Osservando questi bambini un adulto potrebbe trovarsi a commentare così: “Giovanni è proprio una peste … mio figlio mi dice che prende sempre note in classe perché non sta attento e si alza per disturbare gli altri; e poi è un gran maleducato, alle feste litiga sempre con tutti perché non rispetta le regole; … neppure la madre riesce a controllarlo … si vede che gliele da vinte tutte … non gli permetterò più di giocare con mio figlio!”

Naturalmente a tutti, piccoli e grandi, può capitare di avere una giornata in cui si è particolarmente distratti e annoiati, questo non è sintomo di un deficit attentivo; così come una certa vivacità, la normale esplorazione dell’ambiente e la ricerca di novità non sono indice di iperattività, ma comportamenti positivi da incoraggiare.

Il disturbo si determina nel momento in cui queste caratteristiche diventano costanti del bambino, tali da creare difficoltà negli apprendimenti scolastici, nei rapporti con gli altri e in famiglia, con un’evidente difficoltà di gestione da parte della scuola e dei genitori.

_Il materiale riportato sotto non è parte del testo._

(* ===== verification/PropTypes.v ===== *)
(** * The types of the numbers *)
From S2P Require Import Prelude Bytes Cosmwasm RefHost Protocol HubState HubUnbond.
From S2P Require Import HubWithdraw.
From S2P Require Import HubContract Scenario HubTypes Runs.

(** C14. No number ever leaves its machine type: in every store that a hub reaches
    by messages of their types, every [u64] field is below 2^64 and every
    [Uint128] field and the atomics of every [Decimal] are below 2^128, for the
    parameters, the open batch, the state, each wait-list entry and each record
    of the history; and so is every amount in every message it then sends. *)
Theorem numbers_keep_their_types `{H : Host} {HS : HostSpec H} `{HK : HookSerde} (s : HubStore) :
  typed_reachable s →
  store_ok s ∧
  ∀ q env info msg r s', call_typed q env info msg →
    execute q env info msg s = Ok (r, s') → response_ok r.
Proof.
  intros Hs%typed_reachable_ok. split; [done|].
  intros q env info msg r s' (?&?&?&?) Hrun. by eapply execute_typed.
Qed.

(** The mocked chain answers within the types. *)
Lemma mock_querier_ok n balance supply :
  u128 n → u128 balance → u128 supply → querier_ok (mock_querier (del n) balance supply).
Proof.
  intros Hn Hb Hs. split.
  - intros a ds [= <-]. by repeat constructor.
  - intros a v d [= Hd]. cbn [del List.find validator] in Hd.
    case_match; [by simplify_eq|done].
  - by intros a d c [= <-].
  - by intros a t [= <-].
Qed.
Lemma mock_querier_none_ok balance supply :
  u128 balance → u128 supply → querier_ok (mock_querier [] balance supply).
Proof.
  intros Hb Hs. split.
  - intros a ds [= <-]. by constructor.
  - done.
  - by intros a d c [= <-].
  - by intros a t [= <-].
Qed.

Definition scenario_call_typed (c : call) : Prop :=
  call_typed (c_querier c) (mock_env (c_later c)) (c_info c) (c_msg c).

Lemma run_calls_typed cs s s' :
  Forall scenario_call_typed cs → typed_reachable s → run_calls cs s = Ok ((), s') → typed_reachable s'.
Proof.
  intros Hcs. revert s. induction Hcs as [|c cs Hc _ IH]; intros s Hs Hrun; simpl in Hrun.
  - by apply cm_ret_ok in Hrun as [= ->].
  - bind Hrun as r s1 Hrun1. eapply IH; [|exact Hrun]. by eapply typed_execute.
Qed.

Ltac typed_call :=
  split; cbn [c_querier c_later c_info c_msg];
  [first [apply mock_querier_none_ok|apply mock_querier_ok]; vm_compute; reflexivity|];
  split; [split; vm_compute; reflexivity|];
  split; [|first [exact I|vm_compute; reflexivity]];
  first [by apply Forall_nil|apply Forall_singleton; vm_compute; reflexivity].

Lemma bob_calls_typed : Forall scenario_call_typed (init_calls ++ bob_unbonds).
Proof. repeat (apply Forall_cons; split); [typed_call..|by apply Forall_nil]. Qed.

Lemma bob_store_typed : typed_reachable bob_store.
Proof.
  apply (run_calls_typed (init_calls ++ bob_unbonds) (store_at init_run));
    [exact bob_calls_typed| |vm_compute; reflexivity].
  apply (typed_init (mock_env 0) (mock_info "owner1" [uluna 1000000]) sample_init_msg
    (resp_at init_run)); [split; vm_compute; reflexivity
    |apply Forall_singleton; vm_compute; reflexivity|repeat split; vm_compute; reflexivity|].
  vm_compute; reflexivity.
Qed.

Lemma numbers_keep_their_types_witness :
  store_ok bob_store ∧
  ∀ q env info msg r s', call_typed q env info msg →
    execute q env info msg bob_store = Ok (r, s') → response_ok r.
Proof. apply numbers_keep_their_types. exact bob_store_typed. Defined.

Spesso in queste situazioni arrivano a casa le note dell’insegnante o i “richiami” da parte di altri genitori perchè il bambino si comporta “male”. La mamma e il papà, tra punizioni e tentativi vari di comprendere meglio, si fanno promettere dal figlio che non lo farà di nuovo; ma qualche giorno dopo … è tutto come prima …

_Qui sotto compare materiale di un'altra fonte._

(* ===== verification/PropBignumber.v ===== *)
(** * Properties of the 256-bit numbers *)
From Stdlib Require Import Ascii.
From S2P Require Import Prelude Cosmwasm RefHost Text BigInt Bignumber HubMath.
From S2P Require Import BignumberFacts.
From S2P Require Import RefBigInt.


Definition max_text : string :=
  "115792089237316195423570985008687907853269984665640564039457.584007913129639935".
Example max_displayed : Decimal256.to_string (B := ref_big) Decimal256.MAX = Ok max_text.
Proof. vm_compute. reflexivity. Qed.

(** C39. [Decimal256::from_str] never rounds.  Two numerals joined by a dot are the
    exact number they denote, refused when the second has more than 18 digits (also
    when they are zeros), and a panic when the number does not fit in 256 bits.  An
    empty numeral counts as zero: the empty string and [.23] are accepted, although
    the comment disallows them. *)
Theorem decimal256_from_str_exact `{B : BigInt} {BS : BigIntSpec B}
    (p1 p2 : string) (v1 v2 : N) :
  parse_dec p1 = Some v1 → parse_dec p2 = Some v2 → v1 < u256_bound → v2 < u256_bound →
  Decimal256.from_str (p1 +:+ "." +:+ p2) =
    (if (String.length p2 <=? 18)%nat then
       let n := v1 * dec_unit + v2 * 10 ^ N.of_nat (18 - String.length p2) in
       if n <? u256_bound then Ok (dec256 n) else Panic
     else Err (GenericErr "Cannot parse more than 18 fractional digits")) ∧
  Decimal256.from_str "" = Ok (dec256 0) ∧
  Decimal256.from_str ".23" = Ok (dec256 230000000000000000).
Proof.
  intros H1 H2 Hb1 Hb2. split; [by apply from_str_dotted|]. split.
  - by apply (from_str_one "" 0).
  - by apply (from_str_two "" "23" 0 23); [done|done|simpl; lia|].
Qed.
Lemma decimal256_from_str_exact_witness :
  Decimal256.from_str (B := ref_big) "7.123" = Ok (dec256 7123000000000000000) ∧
  Decimal256.from_str (B := ref_big) "" = Ok (dec256 0) ∧
  Decimal256.from_str (B := ref_big) ".23" = Ok (dec256 230000000000000000).
Proof.
  apply (decimal256_from_str_exact (B := ref_big) (BS := ref_big_spec) "7" "123" 7 123); done.
Defined.

(** C40. The hub's helpers through 256 bits lose nothing: on all 128-bit decimals the
    sum is cosmwasm_std's own sum, the product is the exact product rounded down once
    and the difference is exact; each panics exactly when the result is not a 128-bit
    decimal.  In particular no intermediate value overflows, and the conversions
    through text change nothing. *)
Theorem in_256_exact `{M : Math} {MS : MathSpec M} `{B : BigInt} {BS : BigIntSpec B}
    `{D : DecimalText} {DS : DecimalTextSpec D} (a b : Decimal) :
  atomics a < u128_bound → atomics b < u128_bound →
  decimal_summation_in_256 a b = Decimal_add a b ∧
  decimal_multiplication_in_256 a b =
    (let n := atomics a * atomics b / dec_unit in
     if n <? u128_bound then Ok (mkDecimal n) else Panic) ∧
  decimal_subtraction_in_256 a b =
    (if atomics b <=? atomics a then Ok (mkDecimal (atomics a - atomics b)) else Panic).
Proof.
  intros Ha Hb. rewrite Decimal_add_spec.
  by rewrite summation_in_256_eq, multiplication_in_256_eq, subtraction_in_256_eq.
Qed.

(** The repository's tests: 100 * 0.1111111 = 11.11111. *)
Lemma in_256_exact_witness :
  decimal_multiplication_in_256 (B := ref_big) (D := ref_decimal_text)
    (mkDecimal (100 * dec_unit)) (mkDecimal 111111100000000000) =
    Ok (mkDecimal 11111110000000000000).
Proof.
  exact (proj1 (proj2 (in_256_exact (B := ref_big) (BS := ref_big_spec)
    (D := ref_decimal_text) (DS := ref_decimal_text_spec)
    (mkDecimal (100 * dec_unit)) (mkDecimal 111111100000000000) eq_refl eq_refl))).
Defined.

Il bambino con ADHD, infatti, pur avendo adeguate risorse cognitive e affettive e rendendosi perfettamente conto che il suo modo di fare lo mette nei guai, non può farci niente, proprio per via dei sui problemi di autoregolazione che si manifestano:

 

  • nell’organizzazione e nel controllo dei processi cognitivi
  • nella pianificazione e nella soluzione dei problemi (a causa anche della mancanza di un dialogo interiore che possa fungere da guida per un piano d’azione nel controllo dell’impulsività)
  • nella regolazione della concentrazione e dell’attenzione sostenuta
  • nella regolazione dell’autostima (spesso compromessa dalle numerose esperienze di insuccesso nel rapporto con i coetanei)
  • nel controllo del proprio comportamento con gli altri
  • nel comportamento motorio
  • nella gestione delle emozioni, quali rabbia, frustrazione e vergogna, che se non contenute possono generare aggressività
  • nella motivazione e nella fiducia rispetto all’impegno e allo sforzo (spesso assente per via della convinzione di base che tanto non sarà capace e che il successo è determinato da fortuna/facilità del compito).

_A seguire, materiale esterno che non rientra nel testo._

(** [{ ...col, taskIds: ids }] *)
Definition with_taskIds (ids : list string) (c : t) : t :=
  mk (id c) ids (parentTaskId c) (level c).

#[global] Instance eq_dec : EqDecision t.
Proof. solve_decision. Defined.
End TaskColumn.

(** [TaskTemplateTaskDefinition]: a tree of definitions. *)
#[local] Unset Elimination Schemes.
Inductive TaskDef : Type :=
  mkTaskDef {
    def_title : string;
    def_description : option string;
    def_estimatedMinutes : option Z;
    def_priority : option TaskPriority;
    def_tags : option (list string);
    def_children : option (list TaskDef);
  }.
#[local] Set Elimination Schemes.

Module TaskTemplate.
Record t : Type := mk {
  id : string;
  name : string;
  tasks : list TaskDef;
}.
End TaskTemplate.

(** [ExportedTask]: a task whose two dates are strings. *)
Module ExportedTask.
Record t : Type := mk {
  id : string;
  title : string;
  description : option string;
  completed : bool;
  parentId : option string;
  childrenIds : list string;
  createdAt : string;
  completedAt : option string;
  estimatedMinutes : option Z;
  tags : list string;
  priority : TaskPriority;
}.
End ExportedTask.

(** [Omit<Partial<Task>, 'createdAt'>]: an object that holds some of the
    keys of a task, [createdAt] apart ([None] is a key that the object
    does not hold).  It is what [updateTask] spreads over a task, and
    what the entry under a key of [tasks] is made of when that entry is
    no task. *)
Module Rest.
Record t : Type := mk {
  id : option string;
  title : option string;
  description : option (option string);
  completed : option bool;
  parentId : option (option string);
  childrenIds : option (list string);
  completedAt : option (option Date);
  estimatedMinutes : option (option Z);
  tags : option (list string);
  priority : option TaskPriority;
}.

(** [{}] *)
Definition empty : t :=
  mk None None None None None None None None None None.

(** [{ ...task, ...rest }] on a task: every key that [rest] holds
    replaces the task's. *)
Definition onto (x : Task.t) (r : t) : Task.t :=
  Task.mk
    (default (Task.id x) (id r))
    (default (Task.title x) (title r))
    (default (Task.description x) (description r))
    (default (Task.completed x) (completed r))
    (default (Task.parentId x) (parentId r))
    (default (Task.childrenIds x) (childrenIds r))
    (Task.createdAt x)
    (default (Task.completedAt x) (completedAt r))
    (default (Task.estimatedMinutes x) (estimatedMinutes r))
    (default (Task.tags x) (tags r))
    (default (Task.priority x) (priority r)).

(** One key of [{ ...o, ...r }]: that of [r] when it holds one, else
    that of [o]. *)
Definition over {A} (r o : option A) : option A :=
  match r with
  | Some a => Some a
  | None => o
  end.

(** [{ ...o, ...rest }] on an object that is no task. *)
Definition merge (o r : t) : t :=
  mk (over (id r) (id o))
     (over (title r) (title o))
     (over (description r) (description o))
     (over (completed r) (completed o))
     (over (parentId r) (parentId o))
     (over (childrenIds r) (childrenIds o))
     (over (completedAt r) (completedAt o))
     (over (estimatedMinutes r) (estimatedMinutes o))
     (over (tags r) (tags o))
     (over (priority r) (priority o)).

E’ importante tener conto di tutte queste caratteristiche quando si ha a che fare con l’ADHD, per non rischiare di etichettare il bambino come “cattivo” e per dargli strumenti utili al fronteggiamento dei problemi e all’esplorazione delle proprie emozioni e delle proprie risorse. Inoltre, poiché il bambino non è un individuo a sé, ma è inserito in vari contesti (familiare, sociale, scolastico …) è fondamentale un lavoro con i genitori e con gli insegnanti per creare una rete di supporto, che lo sostenga nel suo percorso di crescita.

[1] American Psychiatric Association (1994). Manuale Diagnostico e Statistico dei Disturbi Mentali. Quarta Edizione (DSM-IV). Masson, Milano.